Devisen: Eurokurs fällt unter 1,09 US-Dollar

FRANKFURT (dpa-AFX) - Der Kurs des Euro <EU0009652759> hat am Dienstag an seine Vortagesverluste angeknüpft und ist unter 1,09 US-Dollar gefallen. Händler verweisen auf eine Verunsicherung vor dem Urteil des Bundesverfassungsgerichts zu den Staatsanleihekäufen der Europäischen Zentralbank (EZB). Die europäische Gemeinschaftswährung wurde am Vormittag mit 1,0887 US-Dollar gehandelt. Im frühen Handel hatte er noch über 1,09 Dollar gelegen. Die Europäische Zentralbank (EZB) hatte den Referenzkurs am Montag noch auf 1,0942 Dollar festgesetzt.

Das Bundesverfassungsgericht verkündet um 10 Uhr sein Urteil. Zur Ankurbelung von Konjunktur und Inflation hat die EZB seit März 2015 rund 2,6 Billionen Euro in Staatsanleihen und andere Wertpapiere gesteckt. In Karlsruhe geht es um das mit Abstand größte Teilprogramm PSPP. Das Bundesverfassungsgericht könnte der Bundesbank bei den Käufen Grenzen setzen. "Eine solche Entscheidung würde die Risikoaufschläge der Peripherieländer steigen lassen und den Euro zusätzlich unter Druck setzen", erwartet Antje Praefcke, Devisenexpertin bei der Commerzbank.

Der US-Dollar hatte am Vortag zu vielen Währungen zugelegt. Der Konflikt zwischen den USA und China in der Corona-Krise sorgte für Verunsicherung. Die USA machen China für den Ausbruch des Virus verantwortlich.
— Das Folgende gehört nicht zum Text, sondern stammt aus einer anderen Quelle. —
(** ** Input validation *)

(** Within an arguments object, a generate_text call whose [prompt] is
    missing or the empty string returns the fixed text
    'Error: Prompt is required' and calls no backend, whatever the registry
    and the backends are. *)
Lemma prompt_required (clients : registry)
  (backend : client -> requestParams -> completion value)
  (number_text : float -> string)
  (props : list (string * value)) :
  ~ In "prompt" (map fst props) \/ own props "prompt" = VStr "" ->
  text_of (handleToolCall clients backend number_text "generate_text" (VObj props))
  = Some (VStr "Error: Prompt is required")
  /\ calls_of (handleToolCall clients backend number_text "generate_text" (VObj props)) = [].
Proof.
  intros H.
  assert (Hfalsy : truthy (own props "prompt") = false).
  { destruct H as [H | H]; [rewrite (own_missing _ _ H) | rewrite H];
      reflexivity. }
  unfold handleToolCall, generate_text; simpl. rewrite Hfalsy. split; reflexivity.
Qed.

(** C7 at a call without an arguments object: the prompt is missing, and
    the destructuring of the arguments at line 101 throws a TypeError; no
    text is returned. *)
Theorem prompt_missing_without_arguments :
  handleToolCall hf_only (answering (VStr "hello")) no_number "generate_text"
    VUndefined
  = (Throw (type_error
       "Cannot destructure property 'prompt' of 'args' as it is undefined."),
     [])
  /\ text_of (handleToolCall hf_only (answering (VStr "hello")) no_number
                "generate_text" VUndefined) = None.
Proof. split; reflexivity. Qed.

(** Within an arguments object, a chat_conversation call whose [messages]
    is absent, is not an array or is the empty array returns the fixed text
    'Error: Messages array is required' and calls no backend. *)
Lemma messages_required (clients : registry)
  (backend : client -> requestParams -> completion value)
  (number_text : float -> string)
  (props : list (string * value)) :
  ~ In "messages" (map fst props)
  \/ isArray (own props "messages") = false
  \/ own props "messages" = VArr [] ->
  text_of (handleToolCall clients backend number_text "chat_conversation" (VObj props))
  = Some (VStr "Error: Messages array is required")
  /\ calls_of (handleToolCall clients backend number_text "chat_conversation" (VObj props))
     = [].
Proof.
  intros H.
  assert (Hbad : negb (truthy (own props "messages"))
                 || negb (isArray (own props "messages"))
                 || empty_array (own props "messages") = true).
  { destruct H as [H | [H | H]].
    - rewrite (own_missing _ _ H). reflexivity.
    - rewrite H. simpl. rewrite orb_true_r. reflexivity.
    - rewrite H. reflexivity. }
  unfold handleToolCall, chat_conversation; simpl. rewrite Hbad.
  split; reflexivity.
Qed.

(** C8 at a call without an arguments object: the messages are absent,
    and the destructuring of the arguments at line 212 throws a TypeError;
    no text is returned. *)
Theorem messages_missing_without_arguments :
  handleToolCall hf_only (answering (VStr "hello")) no_number
    "chat_conversation" VUndefined
  = (Throw (type_error
       "Cannot destructure property 'messages' of 'args' as it is undefined."),
     [])
  /\ text_of (handleToolCall hf_only (answering (VStr "hello")) no_number
                "chat_conversation" VUndefined) = None.
Proof. split; reflexivity. Qed.

Example messages_empty_array :
  handleToolCall hf_only (answering (VStr "hello")) no_number "chat_conversation"
    (VObj [("messages", VArr [])])
  = (Normal (mkResponse (VStr "Error: Messages array is required")), []).
Proof. reflexivity. Qed.

(** ** Provider and model selection *)

(** The default model of an available provider is a string of its catalog. *)
Lemma default_in_catalog (clients : registry) (p : string) :
  In p (getAvailableProviders clients) ->
  exists d ms,
    getDefaultModel p = VStr d /\ models_at MODELS p = Some ms
    /\ In d ms /\ NoDup ms.
Proof.
  rewrite getAvailableProviders_filter, filter_In. simpl.
  intros [[<- | [<- | [<- | []]]] _]; do 2 eexists;
    (split; [reflexivity |]); (split; [reflexivity |]);
    (split; [simpl; tauto |]);
    repeat (constructor; [simpl; intuition discriminate |]); constructor.
Qed.

(** C5. In a call of a generation tool that reaches the invocation step
    (a provider is available, the input passes the check of the tool, and
    the log line converts the selected model to a string), the sequence of
    available providers is the configured ones in the order huggingface,
    openai, anthropic; a requested provider that is a member of it is the
    one whose client is called; when none is requested, or the
    requested one is not a member, the client of the first entry is
    called. *)
Theorem provider_selection (clients : registry)
  (backend : client -> requestParams -> completion value)
  (number_text : float -> string)
  (name : string) (props : list (string * value)) :
  reaches_invocation clients name props ->
  let available := getAvailableProviders clients in
  let calls := calls_of (handleToolCall clients backend number_text name (VObj props)) in
  available = filter (fun p => present (client_at clients p))
                     ["huggingface"; "openai"; "anthropic"]
  /\ (forall p, own props "provider" = VStr p -> In p available ->
      exists c, client_at clients p = Some c
                /\ map inv_provider calls = [p] /\ map inv_client calls = [c])
  /\ (~ In "provider" (map fst props)
      \/ (exists s, own props "provider" = VStr s /\ ~ In s available) ->
      exists p c, hd_error available = Some p /\ client_at clients p = Some c
                  /\ map inv_provider calls = [p] /\ map inv_client calls = [c]).
Proof.
  intros Hreach available calls. subst available calls.
  destruct (generation_run backend number_text Hreach)
    as [c [params [Hc [_ [_ [_ [_ Hrun]]]]]]].
  rewrite Hrun. unfold calls_of; simpl.
  split; [apply getAvailableProviders_filter |]. split.
  - intros p Hreq Hin. exists c.
    assert (Hsel : selected clients props = p).
    { unfold selected. rewrite Hreq. apply selectProvider_requested;
        [exact Hin | exact (@available_nonempty_string _ _ Hin)]. }
    rewrite Hsel in *. auto.
  - intros Hnone.
    assert (Hincl : includes (getAvailableProviders clients)
                      (own props "provider") = false).
    { destruct Hnone as [Habsent | [s [Hreq Hnot]]].
      - rewrite (own_missing _ _ Habsent). reflexivity.
      - rewrite Hreq. destruct (includes _ (VStr s)) eqn:E; [| reflexivity].
        apply includes_In in E. contradiction. }
    pose proof (@selectProvider_first _ _ Hincl) as Hsel.
    fold (selected clients props) in Hsel.
    destruct Hreach as [Hne _].
    destruct (getAvailableProviders clients) as [| x rest] eqn:Havail;
      [contradiction |].
    simpl in Hsel. exists x, c. rewrite Hsel in *. auto.
Qed.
An den Märkten wird jetzt ein Wiederaufflammen des Handelskonfliktes befürchtet. Dies unterstützt den Dollar, der als Weltleitwährung gesucht wird.

Im weiteren Handelsverlauf könnten Wirtschaftsdaten aus den USA den Markt bewegen. So steht am Nachmittag mit dem Einkaufsmanagerindex ISM für den Dienstleistungssektor im April ein wichtiger Konjunkturindikator auf dem Kalender. Der Dienstleistungssektor wurde durch das Herunterfahren des öffentlichen Lebens besonders stark belastet.